Predicted here Sept. 15 that Republicans...

FEARLESS THEO

November 07, 1994

FEARLESS THEO predicted here Sept. 15 that Republicans would gain "five or at most six" Senate seats and 21 House seats. That was the Early Line. Time for the Last Call.

Congressional Quarterly's final survey of races shows that of 225 Democratic incumbent representatives, 200 are ahead, 22 are in races too close to call, and three are losing. Of 157 Republican incumbents, none is behind and only three are in districts too close to call.

In the Senate, all 10 incumbent Republicans are favored to be re-elected. There are 16 Democrats running for re-election. CQ says five are vulnerable and four more are potentially so. But I'll be surprised if more than three get beat. Most likely: Harris Wofford in Pennsylvania, Charles Robb in Virginia and Jim Sasser in Tennessee.

My reading of CQ's survey leads me to guess that in incumbent races, Republicans will gain 13 seats net in the House and two or three in the Senate.
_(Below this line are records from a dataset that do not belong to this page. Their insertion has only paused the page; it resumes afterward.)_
(** Implied by the strongest bound on its own side? *)
Lemma boundTriviallySatisfied_wp : lvref b = v →
  wp E (λ r, if (r : bool) then implied_bound lo hi b v
             else match type b with
                  | bound_l => ∀ l, lo v = Some l → (l <= dval (delta b))%lex
                  | bound_u => ∀ h, hi v = Some h → (dval (delta b) <= h)%lex
                  end) (boundTriviallySatisfied (boundStore s) (model s) v br).
Proof.
  intros Hbv. unfold boundTriviallySatisfied, get_bound, at_, implied_bound. rewrite Hb. cbn [rbind].
  pose proof (client_env M A s I) as EV. destruct (type b).
  - eapply hasLBound_wp; [exact EV|done|]. fold lo. destruct (lo v) as [h|] eqn:Eh; [|by intros ? [=]].
    rewrite bool_decide_true by eauto. cbn [negb].
    eapply readLBound_wp; [exact EV|done|exact Eh|]. intros r c l Hl Hr Hc _ _ Hd. cbn [wp].
    destruct (stack_known bound_l l r) as [Hkr _]; [by left|done|].
    destruct (same_list r c Hkr Hc) as (H1 & H2 & _). rewrite Hd in *. destruct (idx_lt _ _); cbn [negb].
    + intros ? [= <-]. by apply H1.
    + exists h. split; [done|]. by apply H2.
  - eapply hasUBound_wp; [exact EV|done|]. fold hi. destruct (hi v) as [h|] eqn:Eh; [|by intros ? [=]].
    rewrite bool_decide_true by eauto. cbn [negb].
    eapply readUBound_wp; [exact EV|done|exact Eh|]. intros r c l Hl Hr Hc _ _ Hd. cbn [wp].
    destruct (stack_known bound_u l r) as [Hkr _]; [by right|done|].
    destruct (same_list r c Hkr Hc) as (_ & _ & H1 & H2). rewrite Hd in *. destruct (idx_lt _ _); cbn [negb].
    + intros ? [= <-]. by apply H1.
    + exists h. split; [done|]. by apply H2.
Qed.

(** The two bounds that exclude each other are a refutation. *)
Lemma pair_farkas r c b0 e0 : ba (boundStore s) !! r = Some c → lvref c = v → lvref b = v →
  type c ≠ type b → (if decide (type b = bound_l) then dval (delta c) < dval (delta b) else dval (delta b) < dval (delta c))%lex →
  b0 = n_of_Z 1 → e0 = [MkExplTerm r b0; MkExplTerm br b0] → farkas (boundStore s) (tableau s) e0.
Proof.
  intros Hc Hcv Hbv Hne Hlt -> ->. constructor.
  - intros t [->|[->|?%not_elem_of_nil]%elem_of_cons]%elem_of_cons; simpl; rewrite ?n_one_val; eauto; done.
  - intros σ _. simpl. rewrite Hc, Hb, n_one_val. unfold signed, left_side. rewrite Hcv, Hbv.
    destruct (type c), (type b); try done; lex_ring.
  - simpl. rewrite Hc, Hb, n_one_val. unfold signed, right_side.
    destruct (type c), (type b); try done; simpl in Hlt; revert Hlt; lex_arith; intros Hlt; lex.
Qed.

End compare.

(** ** Pushing *)

(** Everything of the model but the stacks and the trace. *)
Record same_values (m m' : LRAModel N) : Prop := {
  sv_cur : current_assignment m' = current_assignment m;
  sv_last : last_consistent_assignment m' = last_consistent_assignment m;
  sv_set : changed_vars_set m' = changed_vars_set m;
  sv_vec : changed_vars_vec m' = changed_vars_vec m;
  sv_has : has_model m' = has_model m;
  sv_ll : length (int_lbounds m') = length (int_lbounds m);
  sv_lu : length (int_ubounds m') = length (int_ubounds m);
}.

Lemma same_values_ok m m' : same_values m m' → vals_ok m → vals_ok m'.
Proof. intros [E1 E2 E3 E4 _ _ _] []. constructor; rewrite ?E1, ?E2, ?E3, ?E4; done. Qed.

Lemma same_values_sizes s s' : same_values (model s) (model s') → dim s' = dim s →
  length (boundsActivated s') = length (boundsActivated s) → sizes s → sizes s'.
Proof. intros [E1 _ _ _ E2 E3 E4] Ed Ea []. constructor; rewrite ?E1, ?E2, ?E3, ?E4, ?Ed, ?Ea; done. Qed.

Lemma same_values_bounds m lb ub tr : length lb = length (int_lbounds m) → length ub = length (int_ubounds m) →
  same_values m (with_bounds m lb ub tr).
Proof. done. Qed.

Lemma pushBound_wp E (st : LABoundStore N) br b m n tr : stacks m (ba st) n tr → ba st !! br = Some b → lvref b < n →
  wp E (λ m', stacks m' (ba st) n (tr ++ [br]) ∧ same_values m m'
    ∧ bound_trace m' = bound_trace m ++ [br] ∧ bound_limits m' = bound_limits m) (pushBound st br m).
Proof.
  intros [S1 S2] Hb Hv. unfold pushBound, get_bound, at_. rewrite Hb. cbn [rbind].
  pose proof (S1 _ Hv) as Hl. pose proof (S2 _ Hv) as Hu.
  assert (∀ ty u, side (ba st) ty u br = true ↔ type b = ty ∧ lvref b = u) as Hs.
  { intros ty u. rewrite side_iff. naive_solver. }
  destruct (type b) eqn:Ht.
  - rewrite Hl. cbn [rbind]. apply wp_bind, upd_wp; [by eapply lookup_lt_Some|]. cbn [wp].
    split; [|split; [by apply same_values_bounds; rewrite ?length_insert|done]].
    constructor; simpl; intros u Hu'; rewrite stack_snoc.
    + destruct (decide (u = lvref b)) as [->|Hne].
      * rewrite list_lookup_insert_eq by (by eapply lookup_lt_Some). by rewrite (proj2 (Hs bound_l (lvref b))).
      * rewrite list_lookup_insert_ne by done. rewrite (not_true_eq _ _ (Hs bound_l u)) by naive_solver.
        rewrite app_nil_r. auto.
    + rewrite (not_true_eq _ _ (Hs bound_u u)) by naive_solver. rewrite app_nil_r. auto.
  - rewrite Hu. cbn [rbind]. apply wp_bind, upd_wp; [by eapply lookup_lt_Some|]. cbn [wp].
    split; [|split; [by apply same_values_bounds; rewrite ?length_insert|done]].
    constructor; simpl; intros u Hu'; rewrite stack_snoc.
    + rewrite (not_true_eq _ _ (Hs bound_l u)) by naive_solver. rewrite app_nil_r. auto.
    + destruct (decide (u = lvref b)) as [->|Hne].
      * rewrite list_lookup_insert_eq by (by eapply lookup_lt_Some). by rewrite (proj2 (Hs bound_u (lvref b))).
      * rewrite list_lookup_insert_ne by done. rewrite (not_true_eq _ _ (Hs bound_u u)) by naive_solver.
        rewrite app_nil_r. auto.
Qed.

Lemma limits_of_snoc A e M : (∀ x, x ∈ M → x ≤ length A) → limits_of (A ++ [e]) M = limits_of A M.
Proof.
  intros HM. unfold limits_of. f_equal. apply list_fmap_ext. intros i x Hx. apply list_elem_of_lookup_2 in Hx.
  by rewrite take_app_le by (by apply HM).
Qed.

Lemma lookup_count v (l : list nat) A e : l !! v = Some (count v A) → ev_var e = v →
  ∀ u c, l !! u = Some c → c = count u A → <[v := S (count v A)]> l !! u = Some (count u (A ++ [e])).
Proof.
  intros Hl <- u c Hu ->. rewrite count_app, count_one. destruct (decide (ev_var e = u)) as [->|Hne].
  - rewrite list_lookup_insert_eq by (by eapply lookup_lt_Some). f_equal. lia.
  - rewrite list_lookup_insert_ne by done. by rewrite Nat.add_0_r.
Qed.

(** One more event. *)
Lemma settled_add A0 M A s1 s2 e : settled A0 M A s1 → tableau s2 = tableau s1 → boundStore s2 = boundStore s1 →
  same_values (model s1) (model s2) → stacks (model s2) (ba (boundStore s1)) (dim s1) (trace (A ++ [e])) →
  bound_trace (model s2) = trace (A ++ [e]) → bound_limits (model s2) = bound_limits (model s1) →
  boundsActivated s2 = <[ev_var e := S (count (ev_var e) A)]> (boundsActivated s1) →
  type_of (tableau s1) (ev_var e) = BASIC ∨ type_of (tableau s1) (ev_var e) = NONBASIC →
  known (boundStore s1) (ev_var e) (ev_bound e) → events_ok (ba (boundStore s1)) (A ++ [e]) →
  settled A0 M (A ++ [e]) s2.
Proof.
  intros [I (A1 & EA) Es Ec Hsat] Et Est SV SK Etr Elim Eact HT Hk Hev.
  pose proof I as [I1 I2 I3 I4 I5 I6 I7 I8 I9 I10 I11 I12 I13 I14 I15 I16]. pose proof SV as [V1 V2 V3 V4 _ _ _].
  assert (dim s2 = dim s1) as Ed by (unfold dim; by rewrite Et).
  assert (∀ v, cur s2 v = cur s1 v) as Ecur by (intros v; unfold cur; by rewrite V1).
  constructor.
  - constructor; rewrite ?Ed, ?Et, ?Est, ?V1; try done.
    + intros v Hv. rewrite Eact. apply lookup_count with (count v A); auto.
      apply I3. apply (client_range M A s1 I). destruct HT; congruence.
    + intros x [Hx|Hx%list_elem_of_singleton]%elem_of_app; [by apply I5|]. subst x.
      split; [destruct HT; congruence|done].
    + intros v Hv. rewrite count_app, count_one. rewrite decide_False; [by rewrite (I6 v Hv)|].
      intros Eq. rewrite Eq in HT. destruct HT; congruence.
    + rewrite Elim, I10. symmetry. by apply limits_of_snoc.
    + intros x Hx. specialize (I12 x Hx). rewrite length_app. simpl. lia.
    + by apply (same_values_ok (model s1)).
    + by apply (active_ext _ (cur s1)).
    + unfold backed, bak. rewrite Et, V2. exact I15.
    + apply (same_values_sizes s1); [done|done| |done]. by rewrite Eact, length_insert.
  - exists (A1 ++ [e]). by rewrite EA, app_assoc.
  - by rewrite V1, V2.
  - by rewrite V4.
  - intros v. rewrite Et, Est, Ecur. apply Hsat.
Qed.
That brings us to the 52 non-incumbent House races, where the present lineup is 31-21 Democratic. Republicans are ahead in 26 of those districts (according to CQ); only 11 Democrats are.

If it stays that way, and if Republicans win 10 of the 15 open seats now too close to call, that party will gain a net of 28 seats in the House. Such a gain would give the Republicans 206 of the House's 435 seats. That would be the most since 1953-1954.

My final prediction is even higher. I am swayed by several polls showing a national preference for congressional Republicans for the first time in over 40 years. And I am also swayed by a list of "the 25 most vulnerable incumbents" by Roll Call ("The Newspaper of Capitol Hill"): 21 of them are Democrats, only four are Republicans.

I predict Republicans will win 210-212 seats, leaving the Democrats with 224-222 (there's one Socialist representative, who is expected to be re-elected).

As for the Senate open seats, there are nine. Six are now held by Democrats, in Maine, Ohio, Michigan, Oklahoma, Arizona and Tennessee (two seats up there this year, due to Al Gore's resignation last year). Three are Republican seats, in Minnesota, Missouri and Wyoming.

I think Republicans will win at least eight and could conceivably win all nine. That, with the ouster of the two or three incumbent Democrats mentioned above, would give the Republicans 51-53 senators, to the Democrats' 49-47.

What is going on here? There have been as many as 53 Republicans in the Senate in only six of the past 64 years. There have been as many as 212 Republicans in the House of Representatives in only four of the last 62 years.

I'll explain what is going here on after the ballots are counted. That's assuming my prediction today is pretty much right on the button.

And if it isn't?

Thursday: Savoring my own words. Or eating them.